数見 いや私の考えではなく、当社代表取締役社長の中山哲也のポリシーが会社全体に浸透しているものです。

膨大なデータをAIで瞬時に解析

数見 当社の場合、在庫の増加が売り上げの増加につながっています。そこで現在、33万アイテムの在庫を2023年12月末までに50万アイテムにする目標を立てています。これは経営戦略上の最重要目標で、全部署がこの目標実現に向けて努力しています。ただ、30万アイテムを35万アイテムに増やすのであれば、今までの延長線上でも可能でしょうが、50万アイテムとなると今までとは違うやり方や仕組みを導入しなければ到底不可能です。逆に、在庫というリアルな経営資源は、デジタル的なアプリケーションを用いることで飛躍的に価値を上げる可能性があると思っています。

トラスコ中山
執行役員 経営管理本部 
情報システム部 部長
数見 篤

内田 御社の取り扱うデータ量、1日の業務トランザクション量は想像を絶するものだと思います。そのデータの処理と活用を日常のオペレーションでこなすのがERPだとすれば、瞬時に解析するのがAIです。

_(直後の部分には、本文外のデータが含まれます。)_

(* ===== verification/TestsAuth.v ===== *)
(** * The unit tests of src/main.rs on authentication

    The tests sign tickets with a real key.  Here base64, Ed25519 and the JSON
    decoder are a stand-in: a text is its own encoding unless it contains an
    exclamation mark, one signature is valid for one payload under one key,
    and the decoder knows the claims of that payload.  The five tests of the
    base64 crate itself are left out. *)

From Stdlib Require Import String.
From S2P Require Import Prelude Checksum Net Packet RustStr Tuning Stats Sessions RateLimit Auth Startup TestKit.
Open Scope test_scope.

Definition test_key : list Z := replicate 32 7.
Definition test_signature : list Z := replicate 64 115.

(** A signed ticket with the given claims; [None]: a payload the decoder
    refuses. *)
Definition stand_in (claims : option RelayTicketClaims) : TicketCrypto := {|
  BASE64_URL_SAFE_NO_PAD := fun s => if existsb (Z.eqb 33) s then None else Some s;
  BASE64_URL_SAFE := fun _ => None;
  BASE64_STANDARD := fun _ => None;
  ed25519_verify := fun key payload signature =>
    bool_decide (key = test_key /\ payload = lit "payload" /\ signature = test_signature);
  claims_from_slice := fun _ => claims;
|}.
Definition signed_token : str := lit "payload." ++ test_signature.

Definition test_auth_materials : RelayAuthConfig :=
  MkAuthConfig AuthRequired (Some test_key) (Some (lit "us-east-nj")).

(** The claims [make_ticket_token] signs. *)
Definition make_ticket_token (sid server : str) (now exp : Z) : RelayTicketClaims :=
  MkClaims 1 (lit "swifttunnel-web") (lit "swifttunnel-relay") (lit "11111111-1111-1111-1111-111111111111")
    sid server now exp (lit "22222222-2222-2222-2222-222222222222") true.

(** [verify_relay_ticket] on a signed ticket, and on any token. *)
Definition verify_claims (claims : option RelayTicketClaims) (session_id : SessionId) (now : Z)
  : result VerifiedRelayTicket RelayAuthVerifyError :=
  @verify_relay_ticket (stand_in claims) signed_token session_id test_auth_materials now.
Definition verify_token (token : str) (auth : RelayAuthConfig)
  : result VerifiedRelayTicket RelayAuthVerifyError :=
  @verify_relay_ticket (stand_in None) token (replicate SESSION_ID_LEN 0) auth 1739790000.

#[local] Instance RelayAuthVerifyError_eq_dec : EqDecision RelayAuthVerifyError.
Proof. solve_decision. Defined.

Definition test_sid : SessionId := to_be_bytes 8 0x0123456789abcdef.
Definition sid_hex (session_id : SessionId) : str := show_hex16 (from_be_bytes session_id).
Definition now : Z := 1739790000.
Definition ticket (sid server : str) (iat exp : Z) : option RelayTicketClaims :=
  Some (make_ticket_token sid server iat exp).

Definition test_verify_relay_ticket_valid : bool :=
  ok (verify_claims (ticket (sid_hex test_sid) (lit "us-east-nj") now (now + 300)) test_sid now) (fun t =>
    str_eqb (t_user_id t) (lit "11111111-1111-1111-1111-111111111111")
    && str_eqb (t_jti t) (lit "22222222-2222-2222-2222-222222222222")).

Definition test_verify_relay_ticket_once_rejects_replay : bool :=
  let crypto := stand_in (ticket (sid_hex test_sid) (lit "us-east-nj") now (now + 300)) in
  let once t := call (@verify_relay_ticket_once crypto signed_token test_sid test_auth_materials t) in
  passes cache_new (
    let@ first := once now in
    ensure (is_ok first) ;@
    let@ replay := once (now + 1) in
    ensure (fails_with Replay replay)).

Definition accept (jti : string) (exp now : Z) : script RelayTicketReplayCache bool :=
  call (fun cache => accept_once cache (lit jti) exp now).

Definition test_ticket_replay_cache_expires_old_jti : bool :=
  passes cache_new (
    accepts (accept "jti-a" 100 90) ;@ refuses (accept "jti-a" 100 91) ;@ accepts (accept "jti-a" 200 131)).

Definition test_ticket_replay_cache_prunes_on_interval : bool :=
  passes cache_new (
    accepts (accept "jti-stale" 50 90) ;@ refuses (accept "jti-stale" 50 100) ;@
    accepts (accept "jti-stale" 200 121)).

Definition test_verify_relay_ticket_sid_mismatch : bool :=
  fails_with SidMismatch
    (verify_claims (ticket (lit "ffffffffffffffff") (lit "us-east-nj") now (now + 300)) test_sid now).
Definition test_verify_relay_ticket_server_mismatch : bool :=
  fails_with ServerMismatch
    (verify_claims (ticket (sid_hex test_sid) (lit "tokyo-02") now (now + 300)) test_sid now).
Definition test_verify_relay_ticket_expired : bool :=
  fails_with Expired
    (verify_claims (ticket (sid_hex test_sid) (lit "us-east-nj") (now - 600) (now - 200)) test_sid now).
Definition test_verify_relay_ticket_iat_in_future_is_bad_format : bool :=
  let future_iat := now + AUTH_CLOCK_SKEW_SECS + 1 in
  fails_with BadFormat
    (verify_claims (ticket (sid_hex test_sid) (lit "us-east-nj") future_iat (future_iat + 300)) test_sid now).

Definition test_verify_relay_ticket_bad_signature : bool :=
  let tampered := lit "payload." ++ Z.lxor 115 0xAA :: replicate 63 115 in
  let claims := ticket (sid_hex test_sid) (lit "us-east-nj") now (now + 300) in
  fails_with BadSignature (@verify_relay_ticket (stand_in claims) tampered test_sid test_auth_materials now).

(* ------------------------------------------------------------------ *)
(** ** Modes *)

Definition mode_of (s : string) : RelayAuthMode := auth_mode_from_env (Some (lit s)).
Definition test_from_env_required : bool := mode_of "required" ==? AuthRequired.
Definition test_from_env_optional : bool := mode_of "optional" ==? AuthOptional.
Definition test_from_env_off : bool := mode_of "off" ==? AuthOff.
Definition test_from_env_none : bool := auth_mode_from_env None ==? AuthRequired.
Definition test_from_env_whitespace_trimmed : bool := mode_of " required " ==? AuthRequired.
Definition test_from_env_case_insensitive : bool := mode_of "REQUIRED" ==? AuthRequired.

Definition test_as_str_off : bool := str_eqb (auth_mode_str AuthOff) (lit "off").
Definition test_as_str_optional : bool := str_eqb (auth_mode_str AuthOptional) (lit "optional").
Definition test_as_str_required : bool := str_eqb (auth_mode_str AuthRequired) (lit "required").
Definition test_requires_auth_off : bool := negb (requires_auth AuthOff).
Definition test_requires_auth_optional : bool := requires_auth AuthOptional.
Definition test_requires_auth_required : bool := requires_auth AuthRequired.

Definition test_ack_status_bad_format : bool := ack_status BadFormat =? AUTH_ACK_BAD_FORMAT.
Definition test_ack_status_bad_signature : bool := ack_status BadSignature =? AUTH_ACK_BAD_SIGNATURE.
Definition test_ack_status_expired : bool := ack_status Expired =? AUTH_ACK_EXPIRED.
Definition test_ack_status_sid_mismatch : bool := ack_status SidMismatch =? AUTH_ACK_SID_MISMATCH.
Definition test_ack_status_server_mismatch : bool := ack_status ServerMismatch =? AUTH_ACK_SERVER_MISMATCH.
Definition test_ack_status_replay : bool :=
  (ack_status Replay =? AUTH_ACK_REPLAY) && negb (AUTH_ACK_REPLAY =? AUTH_ACK_BAD_SIGNATURE).

(* ------------------------------------------------------------------ *)
(** ** Malformed tickets *)

Definition test_verify_ticket_empty_token : bool := fails_with BadFormat (verify_token [] test_auth_materials).
Definition test_verify_ticket_too_long : bool :=
  fails_with BadFormat (verify_token (replicate (MAX_AUTH_TOKEN_LEN + 1) 97) test_auth_materials).
Definition test_verify_ticket_no_dot_separator : bool :=
  fails_with BadFormat (verify_token (lit "nodothere") test_auth_materials).
Definition test_verify_ticket_bad_base64_payload : bool :=
  fails_with BadFormat (verify_token (lit "!!!invalid!!!." ++ test_signature) test_auth_materials).
Definition test_verify_ticket_bad_base64_signature : bool :=
  fails_with BadFormat (verify_token (lit "payload.!!!invalid!!!") test_auth_materials).
Definition test_verify_ticket_signature_wrong_length : bool :=
  fails_with BadFormat (verify_token (lit "payload." ++ replicate 32 115) test_auth_materials).
Definition test_verify_ticket_no_public_key : bool :=
  fails_with BadFormat
    (verify_token signed_token (MkAuthConfig AuthRequired None (Some (lit "us-east-nj")))).

(** [make_custom_ticket_token] with the claims of the next four tests. *)
Definition custom (v : Z) (iss aud sub : string) : option RelayTicketClaims :=
  Some (MkClaims v (lit iss) (lit aud) (lit sub) (sid_hex (replicate SESSION_ID_LEN 0)) (lit "us-east-nj")
          now (now + 300) (lit "jti-1") true).
Definition custom_fails (c : option RelayTicketClaims) : bool :=
  fails_with BadFormat (verify_claims c (replicate SESSION_ID_LEN 0) now).
Definition test_verify_ticket_wrong_version : bool :=
  custom_fails (custom 2 "swifttunnel-web" "swifttunnel-relay" "user-1").
Definition test_verify_ticket_wrong_issuer : bool :=
  custom_fails (custom 1 "wrong-issuer" "swifttunnel-relay" "user-1").
Definition test_verify_ticket_wrong_audience : bool :=
  custom_fails (custom 1 "swifttunnel-web" "wrong-audience" "user-1").
Definition test_verify_ticket_empty_sub : bool :=
  custom_fails (custom 1 "swifttunnel-web" "swifttunnel-relay" "").

Definition test_verify_ticket_iat_at_exact_clock_skew_boundary_passes : bool :=
  let iat := now + AUTH_CLOCK_SKEW_SECS in
  is_ok (verify_claims (ticket (sid_hex test_sid) (lit "us-east-nj") iat (iat + 300)) test_sid now).
Definition test_verify_ticket_exp_at_clock_skew_boundary_is_expired : bool :=
  let exp := 1739789500 in
  fails_with Expired
    (verify_claims (ticket (sid_hex test_sid) (lit "us-east-nj") 1739789000 exp) test_sid
       (exp + AUTH_CLOCK_SKEW_SECS)).

(** The invalid values that the JSON decoder itself refuses (a text, a
    fraction or a negative number where a number is expected, a missing or a
    doubled field) are payloads without claims. *)
Definition signed_tickets_require_finite_strict_claims : bool :=
  let sid := to_be_bytes 8 1 in
  let claims sub iat exp jti lease :=
    Some (MkClaims 1 (lit "swifttunnel-web") (lit "swifttunnel-relay") sub (lit "0000000000000001")
            (lit "us-east-nj") iat exp jti lease) in
  let account := lit "account" in
  let request := lit "request" in
  let valid := claims account 1000 1300 request true in
  forallb (fun c => fails_with BadFormat (verify_claims c sid 1000))
    [claims account 1000 1300 request false; None; claims account 1000 1000 request true;
     claims account 1000 999 request true; claims account 1000 1901 request true;
     claims (replicate 65 97) 1000 1300 request true; claims account 1000 1300 [] true;
     claims account 1000 1300 (replicate 129 98) true]
  && is_ok (verify_claims valid sid 1299) && fails_with Expired (verify_claims valid sid 1300).

(* ------------------------------------------------------------------ *)
(** ** Hello frames *)

Definition hello_frame (token_len : Z) (rest : list Z) : list Z :=
  replicate SESSION_ID_LEN 0 ++ [AUTH_HELLO_FRAME_TYPE] ++ to_be_bytes 2 token_len ++ rest.
Definition bad_hello (frame : list Z) : bool :=
  ran (parse_auth_hello_token frame (length frame)) (fails_with BadFormat).

Definition test_parse_auth_hello_token_valid_and_malformed : bool :=
  let token := lit "abc.def" in
  let frame := hello_frame (Z.of_nat (length token)) token in
  ran (parse_auth_hello_token frame (length frame)) (fun r => ok r (fun parsed => str_eqb parsed token))
  && bad_hello (hello_frame (Z.of_nat (length token) + 1) token).
Definition test_parse_auth_hello_frame_too_short : bool := bad_hello (replicate 10 0).
Definition test_parse_auth_hello_token_len_zero : bool := bad_hello (hello_frame 0 []).
Definition test_parse_auth_hello_token_len_exceeds_max : bool :=
  bad_hello (hello_frame (Z.of_nat (MAX_AUTH_TOKEN_LEN + 1)) (replicate (MAX_AUTH_TOKEN_LEN + 1) 0)).
Definition test_parse_auth_hello_payload_end_exceeds_frame_len : bool := bad_hello (hello_frame 10 (lit "abc")).
Definition test_parse_auth_hello_extra_trailing_bytes : bool :=
  bad_hello (hello_frame 3 (lit "abc" ++ replicate 5 0)).
Definition test_parse_auth_hello_invalid_utf8 : bool := bad_hello (hello_frame 3 [0xFF; 0xFE; 0xFD]).

(** The unit tests of src/main.rs on authentication pass on the model. *)
Theorem auth_tests_pass : all
  [test_verify_relay_ticket_valid; test_verify_relay_ticket_once_rejects_replay;
   test_ticket_replay_cache_expires_old_jti; test_ticket_replay_cache_prunes_on_interval;
   test_verify_relay_ticket_sid_mismatch; test_verify_relay_ticket_server_mismatch;
   test_verify_relay_ticket_expired; test_verify_relay_ticket_iat_in_future_is_bad_format;
   test_verify_relay_ticket_bad_signature; test_from_env_required; test_from_env_optional; test_from_env_off;
   test_from_env_none; test_from_env_whitespace_trimmed; test_from_env_case_insensitive; test_as_str_off;
   test_as_str_optional; test_as_str_required; test_requires_auth_off; test_requires_auth_optional;
   test_requires_auth_required; test_ack_status_bad_format; test_ack_status_bad_signature;
   test_ack_status_expired; test_ack_status_sid_mismatch; test_ack_status_server_mismatch;
   test_ack_status_replay; test_verify_ticket_empty_token; test_verify_ticket_too_long;
   test_verify_ticket_no_dot_separator; test_verify_ticket_bad_base64_payload;
   test_verify_ticket_bad_base64_signature; test_verify_ticket_signature_wrong_length;
   test_verify_ticket_no_public_key; test_verify_ticket_wrong_version; test_verify_ticket_wrong_issuer;
   test_verify_ticket_wrong_audience; test_verify_ticket_empty_sub;
   test_verify_ticket_iat_at_exact_clock_skew_boundary_passes;
   test_verify_ticket_exp_at_clock_skew_boundary_is_expired; signed_tickets_require_finite_strict_claims;
   test_parse_auth_hello_token_valid_and_malformed; test_parse_auth_hello_frame_too_short;
   test_parse_auth_hello_token_len_zero; test_parse_auth_hello_token_len_exceeds_max;
   test_parse_auth_hello_payload_end_exceeds_frame_len; test_parse_auth_hello_extra_trailing_bytes;
   test_parse_auth_hello_invalid_utf8] = true.
Proof. vm_compute. reflexivity. Qed.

数見 2018年の春に、AIを活用した「商品問い合わせシステム」を導入する計画です。これは日本IBM様に協力いただいており、IBM Watson Explorerを基盤にしたシステムを構築します。メールやウェブだけでなく、自然言語の問い合わせに対しても、膨大な量の商品情報から必要な商品情報を瞬時に検索できるシステムで、システムリリースは段階的に行い、2019年には当社のECサイトに組み込み、その後さらに音声入力機能など機能拡張も継続的に行っていく計画です。

日本IBM
グローバル・ビジネス・サービス事業
理事 次世代EA事業統括責任者
内田 真治

 内田 数見さんはよくご存じでしょうが、AIというと、持ってきてすぐ使え、勝手に学習してくれるというイメージがあります。しかし、実際は子供みたいなもので……。

数見 育てないといけない。

内田 そう、非常に優秀な子供で、決して忘れないし間違わない。ただ、育てるのに手間も時間もかかる。だから早く育てたほうがいい。そうすれば早く親に還元してくれます。

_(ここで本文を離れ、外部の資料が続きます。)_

(* ===== verification/TestsTun.v ===== *)
(** * The unit tests of src/tcp_tun.rs *)

From Stdlib Require Import String.
From S2P Require Import Prelude Checksum Net Packet TunRewrite TunSession RustStr DestPolicy TestKit TestsPacket.
Open Scope test_scope.

(** The packets of the tests are outcomes: building them computes checksums. *)
Definition make_tcp_packet (src dst : Ipv4Addr) : outcome (list Z) :=
  let pkt := packet_of 44
    [(0, [0x45]); (2, to_be_bytes 2 44); (8, [64]); (9, [IPPROTO_TCP]); (12, octets src); (16, octets dst);
     (20, [0x30; 0x39]); (22, [0x00; 0x50]); (32, [0x50]); (40, [0xDE; 0xAD; 0xBE; 0xEF])] in
  let* pkt := recalculate_ip_checksum pkt in
  recalculate_tcp_checksum pkt.

Definition make_udp_packet (src dst : Ipv4Addr) (checksum : Z) : outcome (list Z) :=
  let payload := [0xAA; 0xBB; 0xCC; 0xDD] in
  let pkt := packet_of 32
    [(0, [0x45]); (2, to_be_bytes 2 32); (8, [64]); (9, [IPPROTO_UDP]); (12, octets src); (16, octets dst);
     (20, [0x30; 0x39]); (22, [0x00; 0x35]); (24, to_be_bytes 2 12); (26, to_be_bytes 2 checksum);
     (28, payload)] in
  let* pkt := recalculate_ip_checksum pkt in
  if checksum =? 0 then Ret pkt else recalculate_udp_checksum pkt.

Definition build_fragment (src dst : Ipv4Addr) (payload : list Z) (fragment_offset_blocks : Z)
  (more_fragments : bool) : outcome (list Z) :=
  let total_len := (20 + length payload)%nat in
  let fragment_bits := Z.lor (Z.land fragment_offset_blocks 0x1FFF) (if more_fragments then 0x2000 else 0) in
  recalculate_ip_checksum (packet_of total_len
    [(0, [0x45]); (2, to_be_bytes 2 (Z.of_nat total_len)); (4, [0x12; 0x34]); (6, to_be_bytes 2 fragment_bits);
     (8, [64]); (9, [IPPROTO_UDP]); (12, octets src); (16, octets dst); (20, payload)]).

Definition make_udp_fragment_pair (src dst : Ipv4Addr) : outcome (list Z * list Z) :=
  let payload := lit "fragmented-udp-checksum-path" in
  let udp_len := Z.of_nat (8 + length payload) in
  let datagram checksum :=
    to_be_bytes 2 0x3039 ++ to_be_bytes 2 0x0035 ++ to_be_bytes 2 udp_len ++ to_be_bytes 2 checksum ++ payload in
  let pseudo := octets src ++ octets dst ++ [0; IPPROTO_UDP] ++ to_be_bytes 2 udp_len in
  let checksum := calculate_ip_checksum (pseudo ++ datagram 0) in
  let checksum := if checksum =? 0 then 0xFFFF else checksum in
  let* first := build_fragment src dst (take 24 (datagram checksum)) 0 true in
  let* second := build_fragment src dst (drop 24 (datagram checksum)) 3 false in
  Ret (first, second).

Definition header_len (packet : list Z) : nat := (Z.to_nat (Z.land (packet !!! 0%nat) 0x0F) * 4)%nat.

Definition verify_ip_checksum (packet : list Z) : bool :=
  calculate_ip_checksum (take (header_len packet) packet) =? 0.
Definition verify_tcp_checksum (packet : list Z) : bool :=
  ran (recalculate_tcp_checksum packet) (fun clone =>
    be16_of clone (header_len packet + 16) =? be16_of packet (header_len packet + 16)).
Definition verify_udp_checksum (packet : list Z) : bool :=
  let ihl := header_len packet in
  if be16_of packet (ihl + 6) =? 0 then true
  else ran (recalculate_udp_checksum packet) (fun clone => be16_of clone (ihl + 6) =? be16_of packet (ihl + 6)).

Definition reassemble_udp_fragments (first second : list Z) : outcome (list Z) :=
  let packet := fold_left poke
    [(2, to_be_bytes 2 (Z.of_nat (20 + length first + length second - 40))); (6, to_be_bytes 2 0)] first in
  recalculate_ip_checksum (packet ++ drop 20 second).

Definition client : Ipv4Addr := ipv4_new 192 168 1 100.
Definition web : Ipv4Addr := ipv4_new 93 184 216 34.

Definition test_ip_checksum_round_trip : bool := ran (make_tcp_packet client web) verify_ip_checksum.
Definition test_tcp_checksum_round_trip : bool := ran (make_tcp_packet client web) verify_tcp_checksum.

Definition test_rewrite_src_preserves_checksums : bool :=
  let new_src := ipv4_new 10 200 42 7 in
  ran (let* pkt := make_tcp_packet client web in rewrite_src_ip pkt new_src) (fun pkt =>
    all [part pkt 12 16 ==? octets new_src; verify_ip_checksum pkt; verify_tcp_checksum pkt]).

Definition test_rewrite_dst_preserves_checksums : bool :=
  let new_dst := ipv4_new 10 0 0 1 in
  ran (let* pkt := make_tcp_packet client web in rewrite_dst_ip pkt new_dst) (fun pkt =>
    all [part pkt 16 20 ==? octets new_dst; verify_ip_checksum pkt; verify_tcp_checksum pkt]).

Definition test_rewrite_both_directions : bool :=
  let original_src := ipv4_new 172 16 0 50 in
  let original_dst := ipv4_new 1 2 3 4 in
  let tun_ip := ipv4_new 10 200 0xAA 0xBB in
  ran (let* pkt := make_tcp_packet original_src original_dst in rewrite_src_ip pkt tun_ip) (fun pkt =>
    all [part pkt 12 16 ==? octets tun_ip; part pkt 16 20 ==? octets original_dst;
         verify_ip_checksum pkt; verify_tcp_checksum pkt]
    && ran (rewrite_dst_ip pkt original_src) (fun pkt =>
         all [part pkt 12 16 ==? octets tun_ip; part pkt 16 20 ==? octets original_src;
              verify_ip_checksum pkt; verify_tcp_checksum pkt])).

Definition test_rewrite_udp_preserves_nonzero_checksum : bool :=
  ran (let* pkt := make_udp_packet client (ipv4_new 1 1 1 1) 0x1234 in
       let* pkt := rewrite_src_ip pkt (ipv4_new 10 200 42 7) in
       rewrite_dst_ip pkt (ipv4_new 10 0 0 1))
    (fun pkt => verify_ip_checksum pkt && verify_udp_checksum pkt).

Definition test_rewrite_udp_preserves_zero_checksum_mode : bool :=
  ran (let* pkt := make_udp_packet client (ipv4_new 1 1 1 1) 0 in rewrite_src_ip pkt (ipv4_new 10 200 42 7))
    (fun pkt => (be16_of pkt (header_len pkt + 6) =? 0) && verify_ip_checksum pkt).

Definition test_ipv4_fragment_detection : bool :=
  let src := ipv4_new 192 168 1 10 in
  let dst := ipv4_new 8 8 8 8 in
  let fragment pkt := ran (ipv4_is_fragment pkt) (fun b => b) in
  ran (make_udp_fragment_pair src dst) (fun '(first, tail) => fragment first && fragment tail)
  && ran (make_udp_packet src dst 0x1234) (fun pkt => ran (ipv4_is_fragment pkt) negb).

Definition test_rewrite_src_preserves_udp_fragment_payload_bytes : bool :=
  ran (make_udp_fragment_pair client (ipv4_new 1 1 1 1)) (fun '(before, _) =>
    ran (rewrite_src_ip before (ipv4_new 10 200 42 7)) (fun pkt =>
      all [part pkt 20 26 ==? part before 20 26; drop 28 pkt ==? drop 28 before; verify_ip_checksum pkt])).

Definition test_rewrite_dst_preserves_non_initial_udp_fragment_payload_bytes : bool :=
  ran (make_udp_fragment_pair client (ipv4_new 1 1 1 1)) (fun '(_, before) =>
    ran (rewrite_dst_ip before (ipv4_new 10 200 42 7)) (fun pkt =>
      (drop 20 pkt ==? drop 20 before) && verify_ip_checksum pkt)).

(** Both fragments rewritten, then put together again. *)
Definition rewritten_pair (rewrite : list Z -> Ipv4Addr -> outcome (list Z)) (ip : Ipv4Addr) : outcome (list Z) :=
  let* (first, second) := make_udp_fragment_pair client (ipv4_new 1 1 1 1) in
  let* first := rewrite first ip in
  let* second := rewrite second ip in
  reassemble_udp_fragments first second.

Definition test_rewrite_src_keeps_fragmented_udp_checksum_valid_after_reassembly : bool :=
  let new_src := ipv4_new 10 200 42 7 in
  ran (rewritten_pair rewrite_src_ip new_src) (fun reassembled =>
    all [part reassembled 12 16 ==? octets new_src; verify_ip_checksum reassembled;
         verify_udp_checksum reassembled]).
Definition test_rewrite_dst_keeps_fragmented_udp_checksum_valid_after_reassembly : bool :=
  let new_dst := ipv4_new 10 0 0 1 in
  ran (rewritten_pair rewrite_dst_ip new_dst) (fun reassembled =>
    all [part reassembled 16 20 ==? octets new_dst; verify_ip_checksum reassembled;
         verify_udp_checksum reassembled]).

(* ------------------------------------------------------------------ *)
(** ** Addresses *)

Definition test_mapping (session_id : list Z) : SessionMapping :=
  MkMapping session_id (SockV4 (ipv4_new 127 0 0 1) 1234) (ipv4_new 192 168 1 1).
Definition assigns (sid : list Z) (m : gmap Z SessionMapping) (ip : option Ipv4Addr) : bool :=
  ran (assign_session_ip sid m) (fun r => r ==? ip).

Definition test_assign_session_ip_basic : bool :=
  assigns [0x42; 0x07; 0xAA; 0xBB; 0xCC; 0xDD; 0xEE; 0xFF] ∅ (Some (ipv4_new 10 200 0x42 0x07)).

Definition test_assign_session_ip_collision : bool :=
  let sid1 := [0x2A; 0x07; 0x11; 0x22; 0x33; 0x44; 0x55; 0x66] in
  let ip1 := ipv4_new 10 200 0x2A 0x07 in
  assigns sid1 ∅ (Some ip1)
  && assigns [0x2A; 0x07; 0x77; 0x88; 0x99; 0xAA; 0xBB; 0xCC] (<[ip1 := test_mapping sid1]> ∅)
       (Some (ipv4_new 10 200 0x77 0x88)).

Definition test_assign_session_ip_skips_zero : bool :=
  assigns [0x00; 0x00; 0xAA; 0xBB; 0xCC; 0xDD; 0xEE; 0xFF] ∅ (Some (ipv4_new 10 200 0xAA 0xBB)).
Definition test_assign_session_ip_reserved_pairs_returns_none : bool :=
  assigns [0x00; 0x00; 0xFF; 0xFF; 0x00; 0x00; 0xFF; 0xFF] ∅ None.

Definition test_assign_session_ip_full_collision_returns_none : bool :=
  let sid := [0x2A; 0x07; 0x11; 0x22; 0x33; 0x44; 0x55; 0x66] in
  let other := <[7%nat := 0x67]> sid in
  let m := fold_left (fun m '(a, b) => <[ipv4_new 10 200 a b := test_mapping other]> m)
             [(0x2A, 0x07); (0x11, 0x22); (0x33, 0x44); (0x55, 0x66)] ∅ in
  assigns sid m None.

Definition test_runt_packet_ignored : bool :=
  ran (rewrite_src_ip [0x45; 0x00; 0x00; 0x14] (ipv4_new 10 0 0 1)) (fun pkt => (length pkt =? 4)%nat).

(** Every unit test of src/tcp_tun.rs passes on the model. *)
Theorem tun_tests_pass : all
  [test_ip_checksum_round_trip; test_tcp_checksum_round_trip; test_rewrite_src_preserves_checksums;
   test_rewrite_dst_preserves_checksums; test_rewrite_both_directions;
   test_rewrite_udp_preserves_nonzero_checksum; test_rewrite_udp_preserves_zero_checksum_mode;
   test_ipv4_fragment_detection; test_rewrite_src_preserves_udp_fragment_payload_bytes;
   test_rewrite_dst_preserves_non_initial_udp_fragment_payload_bytes;
   test_rewrite_src_keeps_fragmented_udp_checksum_valid_after_reassembly;
   test_rewrite_dst_keeps_fragmented_udp_checksum_valid_after_reassembly; test_assign_session_ip_basic;
   test_assign_session_ip_collision; test_assign_session_ip_skips_zero;
   test_assign_session_ip_reserved_pairs_returns_none; test_assign_session_ip_full_collision_returns_none;
   test_runt_packet_ignored] = true.
Proof. vm_compute. reflexivity. Qed.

数見 トラスコ オレンジブック AI課には商品知識に長けた社員が集まりました。メンバーは今、辞書整備などで苦労していますが、その苦労がこれからの競争優位性になっていくのだと信じています。

「S/4 HANA」は第4世代のERP

内田 ERPの活用についてはどうお考えですか。ERPはもともと企業の中の比較的限られたデータを統合管理して業務を効率化するという概念で動いてきましたが、今はSAP社自体が、デジタルコアとして新たなソリューションを構築しようとしています。御社もSAP社のERPをお使いですが、SAPの「S/4 HANA」はインメモリーデータベースを採用しており、スピード、セキュリティなどすべての面で優れた第4世代のERPです。これによってリアルタイムで経営情報を一元管理することが可能になりました。御社のような企業こそ「S/4 HANA」をお使いいただきたいと思います。